*EXERCISE PROMPT*
Starting at the first line and ending at the last, repeat the material word for word.

*INPUT DATA*
(** ** The style table *)

(** The indices given to a sequence of styles, and the table after it. *)
Fixpoint find_or_add_styles (ss : list Style) (table : RowStyleTable) : list nat * RowStyleTable :=
  match ss with
  | [] => ([], table)
  | s :: ss' =>
      let '(i, table) := find_or_add_style s table in
      let '(indices, table) := find_or_add_styles ss' table in (i :: indices, table)
  end.

(** The same by a search of the list of styles, with no keys and no map. *)
Fixpoint find_or_append_styles (ss : list Style) (table_styles : list Style) : list nat * list Style :=
  match ss with
  | [] => ([], table_styles)
  | s :: ss' =>
      let '(i, table_styles) := find_or_append s table_styles in
      let '(indices, table_styles) := find_or_append_styles ss' table_styles in (i :: indices, table_styles)
  end.

Lemma find_or_add_styles_ok ss table :
  Forall Style_wf ss -> table_ok table ->
  let '(indices, table') := find_or_add_styles ss table in
  find_or_append_styles ss (styles table) = (indices, styles table') /\ table_ok table'.
Proof.
  intros Hss. revert table. induction Hss as [|s ss Hs _ IH]; intros table Hok; [done|].
  cbn [find_or_add_styles find_or_append_styles].
  destruct (find_or_add_style_spec s table Hok Hs) as [Hok' <-].
  destruct (find_or_add_style s table) as [i table']. cbn [fst snd] in *. specialize (IH table' Hok').
  destruct (find_or_add_styles ss table') as [indices table'']. destruct IH as [-> H]. done.
Qed.

Lemma find_or_append_styles_spec ss before :
  let '(indices, after) := find_or_append_styles ss before in
  before `prefix_of` after /\ Forall2 (fun s i => after !! i = Some s) ss indices.
Proof.
  revert before. induction ss as [|s ss IH]; intros before; cbn [find_or_append_styles].
  { split; [done|constructor]. }
  pose proof (find_or_append_spec s before) as Hs. destruct (find_or_append s before) as [i middle].
  destruct Hs as (Hs & Hp & _). specialize (IH middle).
  destruct (find_or_append_styles ss middle) as [indices after]. destruct IH as [[more ->] IH].
  split; [etransitivity; [exact Hp|by apply prefix_app_r]|]. constructor; [|exact IH].
  by apply lookup_app_l_Some.
Qed.

(** The keyed style table is a linear search. Whatever sequence of styles a
    row asks for, and past the size where the table turns to its map, the
    packed keys tell apart exactly the different styles: the indices and the
    styles are those of a plain search of the list of styles, which holds each
    style once. *)
Theorem style_table_is_linear_search ss :
  Forall Style_wf ss ->
  let '(indices, table) := find_or_add_styles ss empty_style_table in
  find_or_append_styles ss [] = (indices, styles table) /\ NoDup (styles table)
  /\ Forall2 (fun s i => styles table !! i = Some s) ss indices.
Proof.
  intros Hss. pose proof (find_or_add_styles_ok ss empty_style_table Hss empty_table_ok) as H.
  destruct (find_or_add_styles ss empty_style_table) as [indices table]. destruct H as [H Hok]. change (styles empty_style_table) with (@nil Style) in H.
  split_and!; [exact H| |].
  - destruct Hok as [Hk _ Hnd _ _]. rewrite Hk in Hnd. by apply NoDup_fmap_1 in Hnd.
  - pose proof (find_or_append_styles_spec ss []) as Hs. rewrite H in Hs. apply Hs.
Qed.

*ANSWER SPACE*
(** ** The style table *)

(** The indices given to a sequence of styles, and the table after it. *)
Fixpoint find_or_add_styles (ss : list Style) (table : RowStyleTable) : list nat * RowStyleTable :=
  match ss with
  | [] => ([], table)
  | s :: ss' =>
      let '(i, table) := find_or_add_style s table in
      let '(indices, table) := find_or_add_styles ss' table in (i :: indices, table)
  end.

(** The same by a search of the list of styles, with no keys and no map. *)
Fixpoint find_or_append_styles (ss : list Style) (table_styles : list Style) : list nat * list Style :=
  match ss with
  | [] => ([], table_styles)
  | s :: ss' =>
      let '(i, table_styles) := find_or_append s table_styles in
      let '(indices, table_styles) := find_or_append_styles ss' table_styles in (i :: indices, table_styles)
  end.

Lemma find_or_add_styles_ok ss table :
  Forall Style_wf ss -> table_ok table ->
  let '(indices, table') := find_or_add_styles ss table in
  find_or_append_styles ss (styles table) = (indices, styles table') /\ table_ok table'.
Proof.
  intros Hss. revert table. induction Hss as [|s ss Hs _ IH]; intros table Hok; [done|].
  cbn [find_or_add_styles find_or_append_styles].
  destruct (find_or_add_style_spec s table Hok Hs) as [Hok' <-].
  destruct (find_or_add_style s table) as [i table']. cbn [fst snd] in *. specialize (IH table' Hok').
  destruct (find_or_add_styles ss table') as [indices table'']. destruct IH as [-> H]. done.
Qed.

Lemma find_or_append_styles_spec ss before :
  let '(indices, after) := find_or_append_styles ss before in
  before `prefix_of` after /\ Forall2 (fun s i => after !! i = Some s) ss indices.
Proof.
  revert before. induction ss as [|s ss IH]; intros before; cbn [find_or_append_styles].
  { split; [done|constructor]. }
  pose proof (find_or_append_spec s before) as Hs. destruct (find_or_append s before) as [i middle].
  destruct Hs as (Hs & Hp & _). specialize (IH middle).
  destruct (find_or_append_styles ss middle) as [indices after]. destruct IH as [[more ->] IH].
  split; [etransitivity; [exact Hp|by apply prefix_app_r]|]. constructor; [|exact IH].
  by apply lookup_app_l_Some.
Qed.

(** The keyed style table is a linear search. Whatever sequence of styles a
    row asks for, and past the size where the table turns to its map, the
    packed keys tell apart exactly the different styles: the indices and the
    styles are those of a plain search of the list of styles, which holds each
    style once. *)
Theorem style_table_is_linear_search ss :
  Forall Style_wf ss ->
  let '(indices, table) := find_or_add_styles ss empty_style_table in
  find_or_append_styles ss [] = (indices, styles table) /\ NoDup (styles table)
  /\ Forall2 (fun s i => styles table !! i = Some s) ss indices.
Proof.
  intros Hss. pose proof (find_or_add_styles_ok ss empty_style_table Hss empty_table_ok) as H.
  destruct (find_or_add_styles ss empty_style_table) as [indices table]. destruct H as [H Hok]. change (styles empty_style_table) with (@nil Style) in H.
  split_and!; [exact H| |].
  - destruct Hok as [Hk _ Hnd _ _]. rewrite Hk in Hnd. by apply NoDup_fmap_1 in Hnd.
  - pose proof (find_or_append_styles_spec ss []) as Hs. rewrite H in Hs. apply Hs.
Qed.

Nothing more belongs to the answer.